# PROMPT
Return the lines below that contain "between".

[Collected data]

════════════════════

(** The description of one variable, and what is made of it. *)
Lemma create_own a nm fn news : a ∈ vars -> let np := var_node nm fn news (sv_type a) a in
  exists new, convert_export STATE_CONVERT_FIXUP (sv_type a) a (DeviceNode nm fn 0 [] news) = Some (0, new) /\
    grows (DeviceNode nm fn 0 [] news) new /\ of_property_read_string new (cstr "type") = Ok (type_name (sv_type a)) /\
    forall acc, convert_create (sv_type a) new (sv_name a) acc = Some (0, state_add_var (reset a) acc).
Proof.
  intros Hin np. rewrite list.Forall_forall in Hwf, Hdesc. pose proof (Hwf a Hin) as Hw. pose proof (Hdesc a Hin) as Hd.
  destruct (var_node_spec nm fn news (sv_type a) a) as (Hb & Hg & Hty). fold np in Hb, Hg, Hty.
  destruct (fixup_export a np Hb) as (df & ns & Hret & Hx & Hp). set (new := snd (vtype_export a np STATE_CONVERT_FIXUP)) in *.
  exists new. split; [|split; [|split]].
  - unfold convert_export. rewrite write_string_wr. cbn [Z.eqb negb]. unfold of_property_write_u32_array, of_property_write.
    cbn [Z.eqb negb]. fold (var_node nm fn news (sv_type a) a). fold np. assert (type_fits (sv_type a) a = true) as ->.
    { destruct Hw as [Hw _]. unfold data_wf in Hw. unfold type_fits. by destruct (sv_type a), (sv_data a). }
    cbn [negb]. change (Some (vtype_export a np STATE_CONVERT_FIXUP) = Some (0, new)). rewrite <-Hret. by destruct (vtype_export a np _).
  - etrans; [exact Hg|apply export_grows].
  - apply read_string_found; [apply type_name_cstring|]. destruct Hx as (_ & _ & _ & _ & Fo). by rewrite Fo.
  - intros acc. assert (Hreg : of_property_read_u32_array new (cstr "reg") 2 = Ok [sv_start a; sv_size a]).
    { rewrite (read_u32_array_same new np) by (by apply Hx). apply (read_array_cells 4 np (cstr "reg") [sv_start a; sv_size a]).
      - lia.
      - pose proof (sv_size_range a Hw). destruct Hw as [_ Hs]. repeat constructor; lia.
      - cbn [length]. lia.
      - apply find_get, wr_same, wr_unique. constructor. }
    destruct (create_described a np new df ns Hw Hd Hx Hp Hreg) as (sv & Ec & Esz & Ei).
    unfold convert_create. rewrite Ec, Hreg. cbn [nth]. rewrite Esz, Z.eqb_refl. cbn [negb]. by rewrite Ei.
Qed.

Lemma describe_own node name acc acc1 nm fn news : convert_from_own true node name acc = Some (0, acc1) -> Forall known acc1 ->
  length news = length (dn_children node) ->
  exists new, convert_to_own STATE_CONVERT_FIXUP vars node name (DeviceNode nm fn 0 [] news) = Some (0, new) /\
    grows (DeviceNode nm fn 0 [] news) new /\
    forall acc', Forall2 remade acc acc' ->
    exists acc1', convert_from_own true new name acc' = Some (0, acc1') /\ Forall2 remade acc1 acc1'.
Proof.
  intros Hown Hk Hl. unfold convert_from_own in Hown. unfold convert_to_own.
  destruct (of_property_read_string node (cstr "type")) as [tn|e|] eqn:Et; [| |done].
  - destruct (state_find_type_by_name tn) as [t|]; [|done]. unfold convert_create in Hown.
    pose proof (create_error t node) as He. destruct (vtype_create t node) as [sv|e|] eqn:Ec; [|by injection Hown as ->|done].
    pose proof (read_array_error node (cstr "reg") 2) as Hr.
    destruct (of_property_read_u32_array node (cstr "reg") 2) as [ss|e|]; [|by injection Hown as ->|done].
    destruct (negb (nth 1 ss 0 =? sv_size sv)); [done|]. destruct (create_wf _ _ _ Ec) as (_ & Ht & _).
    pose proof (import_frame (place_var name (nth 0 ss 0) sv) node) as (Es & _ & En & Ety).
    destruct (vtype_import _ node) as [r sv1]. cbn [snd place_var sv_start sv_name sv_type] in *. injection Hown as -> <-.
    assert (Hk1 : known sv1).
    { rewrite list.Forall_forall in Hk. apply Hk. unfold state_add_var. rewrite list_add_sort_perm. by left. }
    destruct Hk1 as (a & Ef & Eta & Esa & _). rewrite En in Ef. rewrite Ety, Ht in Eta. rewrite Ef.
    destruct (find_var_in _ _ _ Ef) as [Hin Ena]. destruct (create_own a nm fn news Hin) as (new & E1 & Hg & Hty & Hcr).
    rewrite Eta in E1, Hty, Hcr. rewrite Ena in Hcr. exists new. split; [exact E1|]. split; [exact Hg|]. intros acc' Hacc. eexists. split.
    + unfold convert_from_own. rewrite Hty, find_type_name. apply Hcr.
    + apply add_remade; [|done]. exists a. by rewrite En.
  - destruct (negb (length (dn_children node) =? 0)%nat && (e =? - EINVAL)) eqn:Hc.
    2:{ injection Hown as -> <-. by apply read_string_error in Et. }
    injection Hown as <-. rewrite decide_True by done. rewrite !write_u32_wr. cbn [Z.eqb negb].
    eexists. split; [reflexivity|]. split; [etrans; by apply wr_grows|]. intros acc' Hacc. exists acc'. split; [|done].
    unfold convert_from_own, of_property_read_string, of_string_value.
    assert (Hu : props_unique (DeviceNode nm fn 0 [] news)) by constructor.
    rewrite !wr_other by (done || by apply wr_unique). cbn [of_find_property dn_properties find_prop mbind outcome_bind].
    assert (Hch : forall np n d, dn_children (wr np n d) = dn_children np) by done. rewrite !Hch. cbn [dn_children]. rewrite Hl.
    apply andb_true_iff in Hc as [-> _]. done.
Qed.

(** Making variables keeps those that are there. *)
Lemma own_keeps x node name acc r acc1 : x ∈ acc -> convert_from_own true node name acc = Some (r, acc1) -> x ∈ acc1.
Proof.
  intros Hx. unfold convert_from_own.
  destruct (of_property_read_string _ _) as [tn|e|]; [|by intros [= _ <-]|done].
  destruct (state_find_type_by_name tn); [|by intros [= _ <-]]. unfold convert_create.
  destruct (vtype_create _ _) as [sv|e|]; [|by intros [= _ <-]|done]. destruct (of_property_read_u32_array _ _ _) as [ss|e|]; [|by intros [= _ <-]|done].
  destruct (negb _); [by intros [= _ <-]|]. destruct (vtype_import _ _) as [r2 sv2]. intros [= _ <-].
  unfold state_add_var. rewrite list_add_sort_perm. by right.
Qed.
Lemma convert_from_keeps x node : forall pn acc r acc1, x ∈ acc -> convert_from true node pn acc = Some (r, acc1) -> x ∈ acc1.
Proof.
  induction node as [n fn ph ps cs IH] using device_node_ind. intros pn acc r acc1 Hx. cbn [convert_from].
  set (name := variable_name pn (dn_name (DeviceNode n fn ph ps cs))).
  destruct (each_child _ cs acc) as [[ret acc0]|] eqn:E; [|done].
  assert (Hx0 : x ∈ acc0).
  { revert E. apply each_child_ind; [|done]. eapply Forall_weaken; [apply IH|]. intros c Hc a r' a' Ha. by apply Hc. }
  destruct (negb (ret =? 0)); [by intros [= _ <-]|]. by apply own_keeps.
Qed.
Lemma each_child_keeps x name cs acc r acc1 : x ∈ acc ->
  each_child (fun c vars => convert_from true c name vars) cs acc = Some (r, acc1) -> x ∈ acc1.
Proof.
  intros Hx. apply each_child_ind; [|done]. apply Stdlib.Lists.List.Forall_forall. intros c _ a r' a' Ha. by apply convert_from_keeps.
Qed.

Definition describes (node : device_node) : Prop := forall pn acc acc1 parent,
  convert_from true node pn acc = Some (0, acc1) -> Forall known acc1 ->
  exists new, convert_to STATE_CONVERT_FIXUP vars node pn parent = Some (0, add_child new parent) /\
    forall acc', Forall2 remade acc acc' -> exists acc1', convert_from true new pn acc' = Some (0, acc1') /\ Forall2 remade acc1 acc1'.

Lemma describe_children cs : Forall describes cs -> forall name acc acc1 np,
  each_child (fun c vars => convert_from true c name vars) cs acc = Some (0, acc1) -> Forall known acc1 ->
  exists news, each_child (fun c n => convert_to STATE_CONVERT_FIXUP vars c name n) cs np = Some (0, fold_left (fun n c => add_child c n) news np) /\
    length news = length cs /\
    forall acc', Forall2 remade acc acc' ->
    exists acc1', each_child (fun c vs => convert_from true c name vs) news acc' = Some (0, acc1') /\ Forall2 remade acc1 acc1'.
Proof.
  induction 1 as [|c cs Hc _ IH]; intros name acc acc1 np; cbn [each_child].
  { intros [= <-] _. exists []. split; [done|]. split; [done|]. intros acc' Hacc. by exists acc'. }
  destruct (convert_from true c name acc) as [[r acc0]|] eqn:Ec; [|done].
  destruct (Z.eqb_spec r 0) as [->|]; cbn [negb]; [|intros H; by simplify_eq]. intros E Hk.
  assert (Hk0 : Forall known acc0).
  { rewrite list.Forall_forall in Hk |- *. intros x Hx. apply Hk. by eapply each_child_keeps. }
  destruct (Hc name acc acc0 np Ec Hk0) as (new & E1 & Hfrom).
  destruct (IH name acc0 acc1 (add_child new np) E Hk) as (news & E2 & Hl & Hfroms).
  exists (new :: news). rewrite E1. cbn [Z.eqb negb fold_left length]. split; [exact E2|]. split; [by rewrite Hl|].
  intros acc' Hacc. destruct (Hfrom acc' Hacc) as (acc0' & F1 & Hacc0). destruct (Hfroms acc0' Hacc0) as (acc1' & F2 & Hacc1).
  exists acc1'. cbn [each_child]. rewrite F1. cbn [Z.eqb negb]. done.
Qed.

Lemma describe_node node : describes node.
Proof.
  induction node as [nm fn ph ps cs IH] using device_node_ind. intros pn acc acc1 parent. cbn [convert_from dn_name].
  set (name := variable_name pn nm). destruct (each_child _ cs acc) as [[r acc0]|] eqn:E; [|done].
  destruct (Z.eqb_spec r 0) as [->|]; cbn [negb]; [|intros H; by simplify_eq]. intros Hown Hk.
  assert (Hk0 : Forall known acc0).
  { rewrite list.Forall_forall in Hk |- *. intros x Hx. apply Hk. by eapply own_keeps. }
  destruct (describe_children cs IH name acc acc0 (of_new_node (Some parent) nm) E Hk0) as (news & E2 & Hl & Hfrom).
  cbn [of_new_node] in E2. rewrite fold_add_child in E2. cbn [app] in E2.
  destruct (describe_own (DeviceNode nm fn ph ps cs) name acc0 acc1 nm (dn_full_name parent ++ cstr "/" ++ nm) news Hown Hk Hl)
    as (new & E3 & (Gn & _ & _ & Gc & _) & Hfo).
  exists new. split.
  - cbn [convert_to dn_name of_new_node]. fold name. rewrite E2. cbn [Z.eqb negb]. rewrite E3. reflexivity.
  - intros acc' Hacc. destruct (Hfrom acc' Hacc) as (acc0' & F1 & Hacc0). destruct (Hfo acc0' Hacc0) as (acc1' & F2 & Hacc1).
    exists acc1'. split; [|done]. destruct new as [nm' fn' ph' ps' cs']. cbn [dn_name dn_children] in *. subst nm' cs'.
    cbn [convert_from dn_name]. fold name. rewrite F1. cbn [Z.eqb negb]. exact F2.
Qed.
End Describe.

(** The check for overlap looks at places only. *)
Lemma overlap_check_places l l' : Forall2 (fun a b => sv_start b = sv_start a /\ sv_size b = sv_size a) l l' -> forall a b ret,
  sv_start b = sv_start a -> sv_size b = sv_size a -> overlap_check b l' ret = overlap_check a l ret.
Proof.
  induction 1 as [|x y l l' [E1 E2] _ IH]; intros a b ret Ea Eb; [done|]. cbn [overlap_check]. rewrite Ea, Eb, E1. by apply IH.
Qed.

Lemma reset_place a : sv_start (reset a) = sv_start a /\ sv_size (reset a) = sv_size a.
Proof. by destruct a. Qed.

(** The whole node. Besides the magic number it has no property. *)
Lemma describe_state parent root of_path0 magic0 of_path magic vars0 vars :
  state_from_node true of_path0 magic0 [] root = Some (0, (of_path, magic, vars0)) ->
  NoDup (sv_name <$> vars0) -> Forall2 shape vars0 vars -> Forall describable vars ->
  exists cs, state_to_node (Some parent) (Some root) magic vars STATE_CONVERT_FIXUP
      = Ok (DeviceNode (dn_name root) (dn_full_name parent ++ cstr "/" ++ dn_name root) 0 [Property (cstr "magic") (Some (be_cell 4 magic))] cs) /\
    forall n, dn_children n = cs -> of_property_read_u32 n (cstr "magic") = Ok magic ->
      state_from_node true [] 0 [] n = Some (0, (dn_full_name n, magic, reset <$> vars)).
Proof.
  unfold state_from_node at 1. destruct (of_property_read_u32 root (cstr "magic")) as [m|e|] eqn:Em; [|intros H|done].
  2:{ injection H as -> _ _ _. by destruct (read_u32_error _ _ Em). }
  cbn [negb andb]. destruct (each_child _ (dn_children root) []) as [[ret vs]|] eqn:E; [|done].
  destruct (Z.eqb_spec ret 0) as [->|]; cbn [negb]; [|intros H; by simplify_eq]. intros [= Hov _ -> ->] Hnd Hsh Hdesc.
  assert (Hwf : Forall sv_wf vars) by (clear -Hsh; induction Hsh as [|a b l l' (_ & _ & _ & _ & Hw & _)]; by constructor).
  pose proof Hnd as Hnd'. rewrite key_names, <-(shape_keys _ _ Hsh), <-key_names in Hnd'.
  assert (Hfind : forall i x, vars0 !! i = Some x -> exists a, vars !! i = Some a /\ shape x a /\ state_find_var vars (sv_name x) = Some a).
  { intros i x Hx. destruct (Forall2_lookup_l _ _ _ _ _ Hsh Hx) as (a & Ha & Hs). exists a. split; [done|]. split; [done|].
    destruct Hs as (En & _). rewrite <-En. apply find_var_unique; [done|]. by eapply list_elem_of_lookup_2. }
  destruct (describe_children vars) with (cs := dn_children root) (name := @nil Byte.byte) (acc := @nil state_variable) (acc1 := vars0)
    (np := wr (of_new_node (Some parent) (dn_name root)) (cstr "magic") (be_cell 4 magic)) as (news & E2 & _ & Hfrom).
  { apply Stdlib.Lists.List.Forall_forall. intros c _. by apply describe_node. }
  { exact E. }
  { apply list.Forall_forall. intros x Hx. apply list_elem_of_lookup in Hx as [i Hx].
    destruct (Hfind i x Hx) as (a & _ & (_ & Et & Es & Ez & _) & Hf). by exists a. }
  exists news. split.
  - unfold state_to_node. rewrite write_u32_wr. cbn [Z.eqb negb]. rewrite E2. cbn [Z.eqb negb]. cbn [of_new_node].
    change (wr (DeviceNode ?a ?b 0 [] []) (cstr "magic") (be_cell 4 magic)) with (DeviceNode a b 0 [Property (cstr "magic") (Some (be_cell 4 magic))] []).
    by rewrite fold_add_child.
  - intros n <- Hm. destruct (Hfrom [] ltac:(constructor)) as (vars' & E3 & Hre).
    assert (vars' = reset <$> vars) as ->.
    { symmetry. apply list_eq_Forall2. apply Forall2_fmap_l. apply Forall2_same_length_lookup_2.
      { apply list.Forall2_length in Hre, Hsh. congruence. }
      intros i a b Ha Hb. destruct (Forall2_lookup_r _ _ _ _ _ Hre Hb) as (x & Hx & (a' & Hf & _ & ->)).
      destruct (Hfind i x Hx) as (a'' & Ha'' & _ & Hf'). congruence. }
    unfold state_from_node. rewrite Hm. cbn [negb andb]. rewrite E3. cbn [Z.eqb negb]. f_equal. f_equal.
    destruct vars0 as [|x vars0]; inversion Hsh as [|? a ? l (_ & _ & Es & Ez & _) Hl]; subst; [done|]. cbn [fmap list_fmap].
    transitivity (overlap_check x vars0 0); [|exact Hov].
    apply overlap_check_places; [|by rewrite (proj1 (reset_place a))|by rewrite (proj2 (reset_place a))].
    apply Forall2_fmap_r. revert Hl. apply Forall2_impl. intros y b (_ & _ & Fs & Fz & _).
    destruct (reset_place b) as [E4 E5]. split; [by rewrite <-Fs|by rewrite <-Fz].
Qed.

════════════════════

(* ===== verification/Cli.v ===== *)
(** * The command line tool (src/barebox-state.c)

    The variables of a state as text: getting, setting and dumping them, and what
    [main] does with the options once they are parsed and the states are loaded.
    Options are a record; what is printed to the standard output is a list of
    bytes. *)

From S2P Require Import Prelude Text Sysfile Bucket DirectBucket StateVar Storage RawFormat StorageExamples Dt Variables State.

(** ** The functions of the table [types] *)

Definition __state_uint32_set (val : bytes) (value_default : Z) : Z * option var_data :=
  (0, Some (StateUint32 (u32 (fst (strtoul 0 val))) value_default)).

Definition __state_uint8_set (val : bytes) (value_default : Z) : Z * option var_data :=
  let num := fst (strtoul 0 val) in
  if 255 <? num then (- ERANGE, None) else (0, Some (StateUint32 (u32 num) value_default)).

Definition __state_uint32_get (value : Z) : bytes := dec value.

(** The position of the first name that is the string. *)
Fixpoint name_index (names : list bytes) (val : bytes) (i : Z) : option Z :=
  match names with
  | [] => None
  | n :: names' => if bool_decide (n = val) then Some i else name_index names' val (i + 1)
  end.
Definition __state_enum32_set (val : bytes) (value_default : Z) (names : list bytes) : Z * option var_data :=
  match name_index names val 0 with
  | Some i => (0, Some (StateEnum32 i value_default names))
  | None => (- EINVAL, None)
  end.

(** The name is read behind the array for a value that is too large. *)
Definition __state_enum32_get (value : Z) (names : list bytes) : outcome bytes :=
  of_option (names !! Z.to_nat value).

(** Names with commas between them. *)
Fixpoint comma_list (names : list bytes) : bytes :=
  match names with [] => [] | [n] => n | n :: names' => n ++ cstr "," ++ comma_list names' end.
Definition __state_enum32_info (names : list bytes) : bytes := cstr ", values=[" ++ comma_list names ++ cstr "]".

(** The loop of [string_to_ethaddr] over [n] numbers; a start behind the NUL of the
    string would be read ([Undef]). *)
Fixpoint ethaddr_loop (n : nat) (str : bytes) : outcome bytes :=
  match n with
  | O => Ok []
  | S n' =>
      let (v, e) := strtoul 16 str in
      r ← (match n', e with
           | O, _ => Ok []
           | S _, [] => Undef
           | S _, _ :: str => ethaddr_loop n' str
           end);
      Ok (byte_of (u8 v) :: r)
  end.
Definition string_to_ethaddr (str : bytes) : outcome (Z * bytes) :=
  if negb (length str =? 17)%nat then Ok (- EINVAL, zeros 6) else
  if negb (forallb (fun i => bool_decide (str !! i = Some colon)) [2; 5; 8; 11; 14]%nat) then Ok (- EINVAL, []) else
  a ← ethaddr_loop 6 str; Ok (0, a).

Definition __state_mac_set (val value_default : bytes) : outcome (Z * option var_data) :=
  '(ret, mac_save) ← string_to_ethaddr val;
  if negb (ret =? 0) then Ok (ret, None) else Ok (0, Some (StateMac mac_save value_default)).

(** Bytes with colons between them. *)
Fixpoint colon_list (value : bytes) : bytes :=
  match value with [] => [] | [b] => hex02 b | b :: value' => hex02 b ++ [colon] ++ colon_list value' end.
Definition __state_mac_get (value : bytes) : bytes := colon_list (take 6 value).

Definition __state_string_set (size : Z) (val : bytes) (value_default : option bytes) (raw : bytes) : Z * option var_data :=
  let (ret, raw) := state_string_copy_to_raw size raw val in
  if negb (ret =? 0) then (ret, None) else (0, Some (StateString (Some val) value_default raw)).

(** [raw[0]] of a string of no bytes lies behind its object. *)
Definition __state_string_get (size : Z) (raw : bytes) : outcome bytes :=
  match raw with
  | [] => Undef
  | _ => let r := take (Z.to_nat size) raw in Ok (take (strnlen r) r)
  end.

════════════════════

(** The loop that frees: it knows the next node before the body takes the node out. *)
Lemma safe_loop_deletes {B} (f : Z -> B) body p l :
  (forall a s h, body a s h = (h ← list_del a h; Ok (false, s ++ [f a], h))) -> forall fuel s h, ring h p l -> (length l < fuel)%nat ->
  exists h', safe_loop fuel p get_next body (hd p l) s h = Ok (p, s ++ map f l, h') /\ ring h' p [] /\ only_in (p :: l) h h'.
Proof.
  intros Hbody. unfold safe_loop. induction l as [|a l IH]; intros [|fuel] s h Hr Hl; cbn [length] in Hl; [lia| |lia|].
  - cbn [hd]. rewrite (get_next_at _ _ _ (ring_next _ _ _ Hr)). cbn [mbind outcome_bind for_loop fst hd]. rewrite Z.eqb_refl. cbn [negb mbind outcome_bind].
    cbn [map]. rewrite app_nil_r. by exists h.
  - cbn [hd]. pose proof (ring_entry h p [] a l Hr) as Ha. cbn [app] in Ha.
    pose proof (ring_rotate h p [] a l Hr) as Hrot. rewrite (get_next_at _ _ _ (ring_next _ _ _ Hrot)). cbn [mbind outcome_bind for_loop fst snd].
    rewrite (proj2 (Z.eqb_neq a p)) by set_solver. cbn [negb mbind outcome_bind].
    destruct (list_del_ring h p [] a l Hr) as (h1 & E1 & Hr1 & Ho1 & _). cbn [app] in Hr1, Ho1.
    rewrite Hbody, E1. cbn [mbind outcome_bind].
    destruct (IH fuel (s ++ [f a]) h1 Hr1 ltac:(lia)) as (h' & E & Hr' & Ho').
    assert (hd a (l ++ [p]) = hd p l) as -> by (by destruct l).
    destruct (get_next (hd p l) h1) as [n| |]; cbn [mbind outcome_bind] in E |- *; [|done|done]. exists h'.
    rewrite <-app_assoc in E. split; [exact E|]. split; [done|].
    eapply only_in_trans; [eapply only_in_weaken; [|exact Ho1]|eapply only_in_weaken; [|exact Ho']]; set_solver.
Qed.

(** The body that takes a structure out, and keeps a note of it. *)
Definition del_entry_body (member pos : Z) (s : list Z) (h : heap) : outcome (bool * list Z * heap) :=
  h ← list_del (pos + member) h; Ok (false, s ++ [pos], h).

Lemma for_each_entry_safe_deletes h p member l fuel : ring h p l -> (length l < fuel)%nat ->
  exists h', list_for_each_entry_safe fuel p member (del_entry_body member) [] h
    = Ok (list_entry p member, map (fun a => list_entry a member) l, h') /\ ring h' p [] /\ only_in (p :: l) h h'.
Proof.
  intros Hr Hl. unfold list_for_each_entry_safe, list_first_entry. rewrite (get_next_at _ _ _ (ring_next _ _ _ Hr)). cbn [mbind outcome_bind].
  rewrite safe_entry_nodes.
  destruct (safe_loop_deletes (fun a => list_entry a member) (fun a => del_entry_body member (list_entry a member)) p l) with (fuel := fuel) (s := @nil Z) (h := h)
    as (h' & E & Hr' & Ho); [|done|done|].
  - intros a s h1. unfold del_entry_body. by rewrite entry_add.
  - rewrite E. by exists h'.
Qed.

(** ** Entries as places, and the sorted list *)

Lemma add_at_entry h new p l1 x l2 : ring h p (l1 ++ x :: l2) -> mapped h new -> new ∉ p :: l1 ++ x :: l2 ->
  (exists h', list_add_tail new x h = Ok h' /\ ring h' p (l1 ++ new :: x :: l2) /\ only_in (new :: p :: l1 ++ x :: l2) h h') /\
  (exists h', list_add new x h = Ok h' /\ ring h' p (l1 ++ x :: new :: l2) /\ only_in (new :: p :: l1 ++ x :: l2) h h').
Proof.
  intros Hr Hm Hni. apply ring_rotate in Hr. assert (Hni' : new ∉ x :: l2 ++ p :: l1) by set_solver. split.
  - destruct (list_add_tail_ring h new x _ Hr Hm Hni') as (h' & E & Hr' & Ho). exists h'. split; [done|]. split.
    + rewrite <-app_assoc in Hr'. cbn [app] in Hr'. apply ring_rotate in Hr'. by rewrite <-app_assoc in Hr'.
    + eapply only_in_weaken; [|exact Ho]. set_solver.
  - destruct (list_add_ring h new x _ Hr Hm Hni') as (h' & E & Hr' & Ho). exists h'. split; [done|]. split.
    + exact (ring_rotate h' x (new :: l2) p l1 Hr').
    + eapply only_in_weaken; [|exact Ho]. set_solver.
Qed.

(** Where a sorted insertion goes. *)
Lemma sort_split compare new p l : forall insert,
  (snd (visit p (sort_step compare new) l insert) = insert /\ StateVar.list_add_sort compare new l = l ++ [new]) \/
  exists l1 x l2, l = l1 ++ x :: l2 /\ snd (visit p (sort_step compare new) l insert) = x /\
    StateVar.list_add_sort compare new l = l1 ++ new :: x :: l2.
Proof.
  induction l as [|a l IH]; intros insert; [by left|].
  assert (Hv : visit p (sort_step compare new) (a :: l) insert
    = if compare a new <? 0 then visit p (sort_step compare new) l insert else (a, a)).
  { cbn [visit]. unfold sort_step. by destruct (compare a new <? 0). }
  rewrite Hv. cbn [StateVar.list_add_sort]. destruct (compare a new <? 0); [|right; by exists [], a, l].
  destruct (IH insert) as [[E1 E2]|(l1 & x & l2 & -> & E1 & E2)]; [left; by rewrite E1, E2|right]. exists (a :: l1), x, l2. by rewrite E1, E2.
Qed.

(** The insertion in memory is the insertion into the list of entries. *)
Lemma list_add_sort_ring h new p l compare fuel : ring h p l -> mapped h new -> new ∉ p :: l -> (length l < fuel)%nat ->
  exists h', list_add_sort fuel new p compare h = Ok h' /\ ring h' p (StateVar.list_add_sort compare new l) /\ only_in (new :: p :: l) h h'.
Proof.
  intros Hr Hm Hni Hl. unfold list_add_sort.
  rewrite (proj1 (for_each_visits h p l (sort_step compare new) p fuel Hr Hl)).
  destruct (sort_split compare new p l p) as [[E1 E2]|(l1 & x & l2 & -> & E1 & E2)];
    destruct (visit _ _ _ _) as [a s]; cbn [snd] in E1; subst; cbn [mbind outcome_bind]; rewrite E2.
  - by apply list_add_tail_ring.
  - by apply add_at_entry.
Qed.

════════════════════

# SOLUTION BELOW
(** Names with commas between them. *)
(** Bytes with colons between them. *)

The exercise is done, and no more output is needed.